> [Work task]: Gather all lines with "Definition" from the records.

Data for review: Begin

(** [request.json(exclude_none=True)], as the object the text denotes. *)
Definition json_exclude_none (r : t) : result json :=
  bind (exclude_none (fields r)) (fun d => Return (JObject d)).

(** The request can be serialized: its [value] can be written and it
    holds no [arguments]. *)
Definition serializable (r : t) : bool :=
  Builtins.encodable (value r) &&
  match arguments r with
  | None => true
  | Some _ => false
  end.

(** [__eq__] compares these seven attributes in this order. *)
Definition compared : list string :=
  ["type"; "mbean"; "attribute"; "path"; "value"; "operation_name"; "arguments"].

End JolokiaRequest.

Module HistoricalValue.

Record t : Type := {
  value : json;
  timestamp : option datetime
}.

Definition init (rt : Runtime) (kw : dict) : result t :=
  match timestamp_field rt (dict_get "timestamp" kw) with
  | Accepted ts =>
      Return {| value := any (dict_get "value" kw); timestamp := ts |}
  | Rejected => Raised (ValidationError ["timestamp"])
  | Aborted e => Raised e
  end.

End HistoricalValue.

Module JolokiaResponse.

Record t : Type := {
  status : Z;
  value : json;
  history : option (list json);
  request : option JolokiaRequest.t;
  timestamp : option datetime;
  error_type : option string;
  error : option string;
  stacktrace : option string
}.

(** [JolokiaResponse.__init__] on the keywords [kw] of a call; keywords
    that name no field are ignored.  An exception that passes through the
    validation of [timestamp] ends the call, whatever the other fields. *)
Definition init (rt : Runtime) (kw : dict) : result t :=
  let status_ := required (int_validator rt) (dict_get "status" kw) in
  let history_ := optional iterable_validator (dict_get "history" kw) in
  let request_ :=
    optional (model_validator (JolokiaRequest.init rt)) (dict_get "request" kw) in
  let timestamp_ := timestamp_field rt (dict_get "timestamp" kw) in
  let error_type_ := optional (str_validator rt) (dict_get "error_type" kw) in
  let error_ := optional (str_validator rt) (dict_get "error" kw) in
  let stacktrace_ := optional (str_validator rt) (dict_get "stacktrace" kw) in
  match timestamp_ with
  | Aborted e => Raised e
  | _ =>
      match status_, history_, request_, reported timestamp_,
            error_type_, error_, stacktrace_ with
      | Some st, Some hi, Some re, Some ts, Some et, Some er, Some tr =>
          Return {| status := st; value := any (dict_get "value" kw);
                    history := hi; request := re; timestamp := ts;
                    error_type := et; error := er; stacktrace := tr |}
      | _, _, _, _, _, _, _ =>
          Raised (ValidationError
                    (rejected "status" status_ ++ rejected "history" history_ ++
                     rejected "request" request_ ++
                     rejected "timestamp" (reported timestamp_) ++
                     rejected "error_type" error_type_ ++
                     rejected "error" error_ ++
                     rejected "stacktrace" stacktrace_))
      end
  end.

Data for review: End

> [Solution to this exercise]:
Definition json_exclude_none (r : t) : result json :=
Definition serializable (r : t) : bool :=
Definition compared : list string :=
Definition init (rt : Runtime) (kw : dict) : result t :=
Definition init (rt : Runtime) (kw : dict) : result t :=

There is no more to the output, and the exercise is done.